A Courageous Woman Journalist

 

Nellie Bly. Photo Credit: Wikipedia

Girls are as smart as boys. They may be smarter in some ways, like understanding people and in helping them. They may not be as good in fighting. In the old days, men controlled the world through hand-to-hand fighting and fighting with sticks and swords. However, times have changed. Women can now do most of the work men can.

However, many countries do not allow girls to go to college or even high school. They do not allow women to work in offices. Such prejudice against women was there even in countries which are advanced countries now. Take the United States for example. A hundred and thirty-five years ago, a newspaper named the Pittsburgh Despatch carried an article with the title “What are girls good for?” It said that girls are good mainly for giving birth to children and for keeping house. A girl named Elizabeth, who was 21 years old at that time, did not agree with the article. She wrote a letter to the Editor of the paper arguing that girls should get better jobs, and we should treat them better. Her father had died when she was six years old. So, she signed the letter “Lonely Orphan Girl.” The Editor was impressed by the letter. He wanted to ask her to write more for the paper, but how could he find out who was the “Lonely Orphan Girl”? He put out an advertisement on his newspaper, asking the “Lonely Orphan Girl” to contact him and author more articles for the paper! She wrote to him again and became a writer for the newspaper. In those days, writers often had a pen-name different from their real name. Elizabeth chose the pen-name Nellie Bly.

People were eager to read what the bold girl thought of the world, and she became a leader of women who read her articles. But factory owners did not like her supporting women workers in factories. They forced the newspaper to give her work she did not like. After a few months, she joined a newspaper run by Joseph Pulitzer, the “New York World.” She agreed to take on a risky task. She had to act like a mad woman, get arrested, and be sent to a women’s mental asylum on Roosevelt Island. They had heard that the asylum treated patients badly, and Nellie’s task was to find out the whole truth. When she came out after ten days, she authored an article, “Ten days in a mad house.” People read this article in Pulitzer’s newspaper and condemned the inhuman practices in the asylum. This forced the asylum to change its ways!
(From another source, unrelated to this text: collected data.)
(* ===== verification/Object.v ===== *)
(** * core/object: the namespace, a prolly map from path to typed object

    A [Ref] is a namespace's value: which model owns an object, and its root.
    Paths are checked against the grammar on every read and write, and an
    object's model is resolved before the object is handed out. *)

From S2P Require Import Prelude GoStd Wire Hash ChunkStore Prog Auth Model ProllyNode Prolly ProllyDiff ProllyDraw ProllyFlush ProllyMerge ProllyEditor ProllyWalk.

(** ** Object references *)

Definition RefSize : Z := 46.

Record Ref := mkRef { RefModel : ModelID; RefFlags : Z; RefRoot : Root }.

#[export] Instance Ref_eq_dec : EqDecision Ref.
Proof. solve_decision. Defined.

Definition zeroRef : Ref := mkRef 0 0 (mkRoot zero_hash 0 0 0).

Definition Encode (r : Ref) : bytes :=
  let w := wU16 [] (RefModel r) in
  let w := wU16 w (RFormat (RefRoot r)) in
  let w := wU8 w (RefFlags r) in
  let w := wU8 w (RDepth (RefRoot r)) in
  let w := wU64 w (RSize (RefRoot r)) in
  wRaw w (hbytes (RHash (RefRoot r))).

Definition DecodeRef (b : bytes) : res Ref :=
  if negb (zlen b =? RefSize) then Err ChunkCorrupt
  else
    let r := NewReader b in
    let '(id, r) := U16 r in
    let '(format, r) := U16 r in
    let '(flags, r) := U8 r in
    let '(depth, r) := U8 r in
    let '(size, r) := U64 r in
    let '(h, r) := readHash r in
    if bool_decide (Done r <> None) || negb (flags =? 0) || (id =? 0) || (format =? 0) then Err ChunkCorrupt
    else Ok (mkRef id flags (mkRoot h size depth format)).

(** A reference a record can hold. *)
Definition ref_ok (r : Ref) : Prop :=
  0 < RefModel r < two16 /\ RefFlags r = 0 /\ 0 < RFormat (RefRoot r) < two16 /\
  0 <= RDepth (RefRoot r) < two8 /\ 0 <= RSize (RefRoot r) < two64.

Lemma Encode_enc r : Encode r = encU16 (RefModel r) ++ encU16 (RFormat (RefRoot r)) ++ encU8 (RefFlags r) ++
  encU8 (RDepth (RefRoot r)) ++ encU64 (RSize (RefRoot r)) ++ hbytes (RHash (RefRoot r)).
Proof. unfold Encode. wr_norm. done. Qed.

Lemma length_Encode r : zlen (Encode r) = RefSize.
Proof. by rewrite Encode_enc, !length_app, !length_encU16, !length_encU8, length_encU64, hash_length. Qed.

Lemma DecodeRef_fwd r : ref_ok r -> DecodeRef (Encode r) = Ok r.
Proof.
  intros (H1 & H2 & H3 & H4 & H5). unfold DecodeRef. rewrite length_Encode. simpl.
  pose proof (at_new_nil (Encode r)) as Ha. rewrite Encode_enc in Ha at 2. rewrite <-!app_assoc in Ha.
  do 6 rd_fwd. apply Done_None in Ha. rewrite Ha, H2, Z.eqb_refl.
  rewrite !(proj2 (Z.eqb_neq _ _)) by lia. rewrite bool_decide_eq_false_2 by auto. simpl.
  destruct r as [id flags [h size depth format]]; simpl in *. by subst.
Qed.

Lemma DecodeRef_bwd b r : DecodeRef b = Ok r -> b = Encode r /\ ref_ok r.
Proof.
  unfold DecodeRef. destruct (negb _); [done|]. intros H. rd_name H. guards H.
  destruct G as [[[G1%bool_decide_eq_false ->] G3] G4]. injection H as <-.
  apply dec_stable in G1. pose proof (Done_err _ G1) as He. apply Done_None in G1.
  pose proof (at_new b) as Ha. rd_back. pose proof (at_functional _ _ _ Ha G1) as ->.
  rewrite app_nil_r, Encode_enc. simpl. split; [done|]. unfold ref_ok. simpl. lia.
Qed.

(** An object reference is read back exactly as it was written, and the 46
    bytes [Encode] writes for a reference are the only bytes [DecodeRef]
    takes for it: any other length, flags, model id 0 or format 0 is refused
    as corrupt. *)
Theorem ref_codec b :
  (forall r, DecodeRef b = Ok r <-> b = Encode r /\ ref_ok r) /\
  (forall e, DecodeRef b = Err e -> e = ChunkCorrupt).
Proof.
  split.
  - intros r. split; [apply DecodeRef_bwd|]. intros [-> H]. by apply DecodeRef_fwd.
  - intros e. unfold DecodeRef. intros H. rd_name H. repeat case_match; congruence.
Qed.

(** ** Paths *)

Definition MaxPathLen : Z := 4096.
Definition MaxSegmentLen : Z := 255.
Definition MaxDepth : Z := 64.

Definition control (c : byte) : bool := (bZ c <? 0x20) || (bZ c =? 0x7f).

(** The loop over the segments of a path. *)
Fixpoint segments (depth : Z) (segs : list bytes) : res unit :=
  match segs with
  | [] => Ok tt
  | seg :: segs =>
      let depth := depth + 1 in
      if (MaxDepth <? depth) || bool_decide (seg = []) || (MaxSegmentLen <? zlen seg) ||
         bool_decide (seg = [dot]) || bool_decide (seg = [dot; dot]) then Err ObjectInvalidPath
      else if existsb control seg then Err ObjectInvalidPath
      else segments depth segs
  end.

Definition ValidPath (p : bytes) : res unit :=
  if bool_decide (p = []) || (MaxPathLen <? zlen p) || negb (ValidString p) then Err ObjectInvalidPath
  else segments 0 (SplitSeq slash p).

(** The grammar: 1 to 64 segments joined by slashes. *)
Definition segment_ok (s : bytes) : Prop :=
  0 < zlen s <= MaxSegmentLen /\ s <> [dot] /\ s <> [dot; dot] /\
  Forall (fun c => c <> slash /\ 0x20 <= bZ c /\ bZ c <> 0x7f) s.

Definition path_ok (p : bytes) : Prop :=
  zlen p <= MaxPathLen /\ (exists rs, Forall scalar rs /\ p = concat (encodeRune <$> rs)) /\
  exists segs, p = join slash segs /\ 0 < zlen segs <= MaxDepth /\ Forall segment_ok segs.

Lemma control_false s : existsb control s = false <-> Forall (fun c => 0x20 <= bZ c /\ bZ c <> 0x7f) s.
Proof.
  induction s as [|c s IH]; simpl; [by split|]. rewrite orb_false_iff, IH, Forall_cons. unfold control.
  rewrite orb_false_iff, Z.ltb_ge, Z.eqb_neq. done.
Qed.

Lemma segments_ok depth segs : Forall (fun x => Forall (fun c => c <> slash) x) segs -> 0 <= depth ->
  segments depth segs = Ok tt <-> (segs = [] \/ depth + zlen segs <= MaxDepth) /\ Forall segment_ok segs.
Proof.
  intros H. revert depth. induction H as [|s segs Hs H IH]; intros depth Hd; simpl; [split; auto|].
  unfold segment_ok at 1. rewrite Forall_cons.
  assert (Forall (fun c => c <> slash /\ 0x20 <= bZ c /\ bZ c <> 0x7f) s <-> existsb control s = false) as Hc.
  { rewrite control_false, Forall_and. naive_solver. }
  split.
  - intros Hx. guards Hx. destruct G as [[[[G1 G2%bool_decide_eq_false] G3] G4%bool_decide_eq_false] G5%bool_decide_eq_false].
    apply IH in Hx as [Hl Hx]; [|lia]. split; [right; destruct Hl as [->|]; simpl; lia|]. split; [|done].
    unfold segment_ok. rewrite Hc. split_and!; try done. destruct s; [done|]. simpl. lia.
  - intros [[?|Hl] [(H1 & H2 & H3 & H4) H5]]; [done|]. rewrite Hc in H4. rewrite H4.
    rewrite !bool_decide_eq_false_2; [|done|done|intros ->; simpl in H1; lia].
    rewrite !(proj2 (Z.ltb_ge _ _)) by (unfold MaxDepth in *; lia). simpl. apply IH; [lia|].
    split; [|done]. right. lia.
Qed.

Lemma ValidPath_spec p : ValidPath p = Ok tt <-> path_ok p.
Proof.
  unfold ValidPath, path_ok. pose proof (SplitSeq_sep slash p) as Hsep. split.
  - intros H. guards H. destruct G as [[G1%bool_decide_eq_false G2] G3].
    apply validLoop_spec in G3; [|done]. apply segments_ok in H as [Hl Hf]; [|done|lia].
    split_and!; [done|done|]. exists (SplitSeq slash p). rewrite join_SplitSeq. split_and!; [done| | |done].
    + destruct (SplitSeq_ne slash p) as (x & xs & ->). simpl. lia.
    + destruct Hl as [E|]; [|lia]. destruct (SplitSeq_ne slash p) as (x & xs & E'); congruence.
  - intros (H1 & H2 & segs & E & Hl & Hf).
    assert (segs <> []) as Hne by (intros ->; simpl in Hl; lia).
    assert (p <> []) as Hp.
    { subst p. destruct Hf as [|s segs Hs Hf]; [done|]. destruct Hs as ((Hs & _) & _).
      destruct s; [simpl in Hs; lia|]. by destruct segs. }
    rewrite bool_decide_eq_false_2 by done. rewrite (proj2 (Z.ltb_ge _ _)) by lia. unfold ValidString.
    rewrite (proj2 (validLoop_spec (length p) p ltac:(lia))) by done. simpl.
    assert (SplitSeq slash p = segs) as Es.
    { subst p. apply SplitSeq_join; [done|]. eapply Forall_impl; [exact Hf|]. intros x (_ & _ & _ & Hx).
      eapply Forall_impl; [exact Hx|]. naive_solver. }
    rewrite Es in *. apply segments_ok; [done|lia|]. split; [right; lia|done].
Qed.

Lemma segments_err d segs e : segments d segs = Err e -> e = ObjectInvalidPath.
Proof. revert d. induction segs as [|s segs IH]; intros d; simpl; [done|]. repeat case_match; [congruence..|]. apply IH. Qed.

Lemma ValidPath_err p e : ValidPath p = Err e -> e = ObjectInvalidPath.
Proof. unfold ValidPath. destruct (_ || _); [congruence|]. apply segments_err. Qed.

(** [ValidPath] accepts exactly the grammar it documents: valid UTF-8 of at
    most 4,096 bytes that is 1 to 64 segments joined by slashes, each of 1 to
    255 bytes, neither ["."] nor [".."], with no slash and no byte under 0x20
    or equal to 0x7f. Everything else is [ErrInvalidPath]. *)
Theorem valid_path_grammar p :
  (ValidPath p = Ok tt <-> path_ok p) /\ (forall e, ValidPath p = Err e -> e = ObjectInvalidPath).
Proof. split; [apply ValidPath_spec|apply ValidPath_err]. Qed.

(** ** Namespaces *)

(** [namespace]: the configuration of a namespace's map. *)
Definition namespace (c : Config) : Config := mkConfig (Nodes c) (InlineLimit c) (SConfig c) RefSize.

(** The store a [Namespace] holds is the one its programs run on. *)
Record Namespace := mkNamespace { nm : Map; reg : Registry }.

(** [New] and [Open]; a nil registry is [None]. *)
Definition New (c : Config) (rg : option Registry) : prog Namespace :=
  match rg with
  | None => pFail (EMsg "object: a namespace needs a model registry")
  | Some rg => m ← Prolly.Empty (namespace c); mret (mkNamespace m rg)
  end.

Definition Open (c : Config) (rg : option Registry) (root : hash) : prog Namespace :=
  match rg with
  | None => pFail (EMsg "object: a namespace needs a model registry")
  | Some rg => m ← Prolly.Open (namespace c) root; mret (mkNamespace m rg)
  end.

Definition NRoot (n : Namespace) : hash := Prolly.root (nm n).
Definition NCount (n : Namespace) : Z := Prolly.mcount (nm n).

(** [Namespace.Get]: the reference, its model, whether the path is there, and
    the error. *)
Definition Get (rd : creader) (n : Namespace) (path : bytes) : Ref * option Model * bool * option error :=
  match ValidPath path with
  | Err e => (zeroRef, None, false, Some e)
  | Ok _ =>
      match Prolly.Get rd (nm n) path with
      | Err e => (zeroRef, None, false, Some e)
      | Ok None => (zeroRef, None, false, None)
      | Ok (Some b) =>
          match DecodeRef b with
          | Err e => (zeroRef, None, false, Some e)
          | Ok ref =>
              match Resolve (reg n) (RefModel ref) (RFormat (RefRoot ref)) with
              | Err e => (ref, None, true, Some e)
              | Ok m => (ref, Some m, true, None)
              end
          end
      end
  end.

(** *** The editor *)

Record Editor := mkEditor { en : Namespace; pe : Prolly.Editor }.

Definition NewEditor (n : Namespace) : Editor := mkEditor n (Prolly.NewEditor (nm n)).

Definition Put (path : bytes) (ref : Ref) : M Editor unit := fun e =>
  match ValidPath path with
  | Err x => (Err x, e)
  | Ok _ =>
      if negb (RefFlags ref =? 0) then (Err (EMsg "object: flags, which format v1 does not define"), e)
      else match Resolve (reg (en e)) (RefModel ref) (RFormat (RefRoot ref)) with
           | Err x => (Err x, e)
           | Ok _ => let '(r, p) := Prolly.Put path (Encode ref) (pe e) in (r, mkEditor (en e) p)
           end
  end.

Definition Delete (path : bytes) : M Editor unit := fun e =>
  match ValidPath path with
  | Err x => (Err x, e)
  | Ok _ => let '(r, p) := Prolly.Delete path (pe e) in (r, mkEditor (en e) p)
  end.

(** [Flush]: the new namespace, and the editor, which then edits it. *)
Definition Flush `{Hasher} (e : Editor) : prog (Namespace * Editor) :=
  mp ← ProllyFlush.Flush (pe e);
  let n := mkNamespace mp.1 (reg (en e)) in
  mret (n, mkEditor n mp.2).

(** *** Differences *)

Record Change := mkChange { Kind : ProllyDiff.ChangeKind; Path : bytes; From : Ref; To : Ref }.

Record DiffIter := mkDiffIter { dd : ProllyDiff.DiffIter; dto : Namespace }.

Definition Diff (from to : Namespace) : prog DiffIter :=
  d ← ProllyDiff.Diff (nm from) (nm to); mret (mkDiffIter d to).

(** A side of a change: absent for an add or a removal. *)
Definition side (absent : bool) (v : option bytes) : res Ref :=
  if absent then Ok zeroRef else DecodeRef (nilb v).

(** [Next]: what the map's iterator answers, with its path checked and its
    references decoded. *)
Definition decodeChange (d : DiffIter) (r : res (option ProllyDiff.Change * ProllyDiff.DiffIter)) :
    res (option Change * DiffIter) :=
  match r with
  | Err e => Err e
  | Ok (None, p) => Ok (None, mkDiffIter p (dto d))
  | Ok (Some pc, p) =>
      match ValidPath (ProllyDiff.Key pc) with
      | Err _ => Err ChunkCorrupt
      | Ok _ =>
          match side (bool_decide (ProllyDiff.Kind pc = Added)) (ProllyDiff.From pc) with
          | Err e => Err e
          | Ok from =>
              match side (bool_decide (ProllyDiff.Kind pc = Removed)) (ProllyDiff.To pc) with
              | Err e => Err e
              | Ok to => Ok (Some (mkChange (ProllyDiff.Kind pc) (ProllyDiff.Key pc) from to), mkDiffIter p (dto d))
              end
          end
      end
  end.

Definition Next (rd : creader) (d : DiffIter) : res (option Change * DiffIter) :=
  decodeChange d (ProllyDiff.DNext rd (dd d)).

Definition Detail (rd : creader) (d : DiffIter) (c : Change) : res MDiffIter :=
  if negb (bool_decide (Kind c = Modified)) || negb (RefModel (From c) =? RefModel (To c))
  then Err (EMsg "object: no one model owns both sides of the change")
  else
    let resolve s := Resolve (reg (dto d)) (RefModel s) (RFormat (RefRoot s)) in
    match resolve (From c) with
    | Err e => Err e
    | Ok _ =>
        match resolve (To c) with
        | Err e => Err e
        | Ok m => MDiff m (RefRoot (From c)) (RefRoot (To c)) rd
        end
    end.

(** [Namespace.Changes]. *)
Definition Changes (n : Namespace) : option (hash * list bytes) := Prolly.Changes (nm n).

(** *** Walking *)

Definition WalkRef {St} (rd : creader) (rg : Registry) (ref : Ref) (visit : visitor St) : M St unit :=
  match Resolve rg (RefModel ref) (RFormat (RefRoot ref)) with
  | Err e => fail e
  | Ok m =>
      match asWalker m with
      | None => fail ObjectNotWalkable
      | Some walk => walk St (RefRoot ref) rd visit
      end
  end.

Definition Walk {St} (rd : creader) (c : Config) (rg : option Registry) (root : hash) (visit : visitor St) : M St unit :=
  match rg with
  | None => fail (EMsg "object: a namespace needs a model registry")
  | Some rg =>
      ProllyWalk.Walk rd (namespace c) root visit (Some (fun key val =>
        match ValidPath key with
        | Err _ => fail ChunkCorrupt
        | Ok _ =>
            match DecodeRef val with
            | Err e => fail e
            | Ok ref => WalkRef rd rg ref visit
            end
        end))
  end.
Nellie always full of ideas. She suggested to the Editor of her newspaper once that she could take a trip round the world and write about her experiences. She wanted to do this in a fast trip taking less than eighty days. When she got approval, she found a ship that was good for the first leg of her journey. However, it was sailing in two days! She scrambled and got on it to start her world tour. Her trip took only 72 days and set a world record. Her writing about this trip made her even more famous.

She authored many novels. She also was an inventor who earned a few patents. She was also an industrialist, who set up a company and treated her workers well. Because of the writings and work of leaders like her, the United States gave women the right to vote just like men, in 1920. We know about Nellie Bly’s work only because she published many books and articles about it.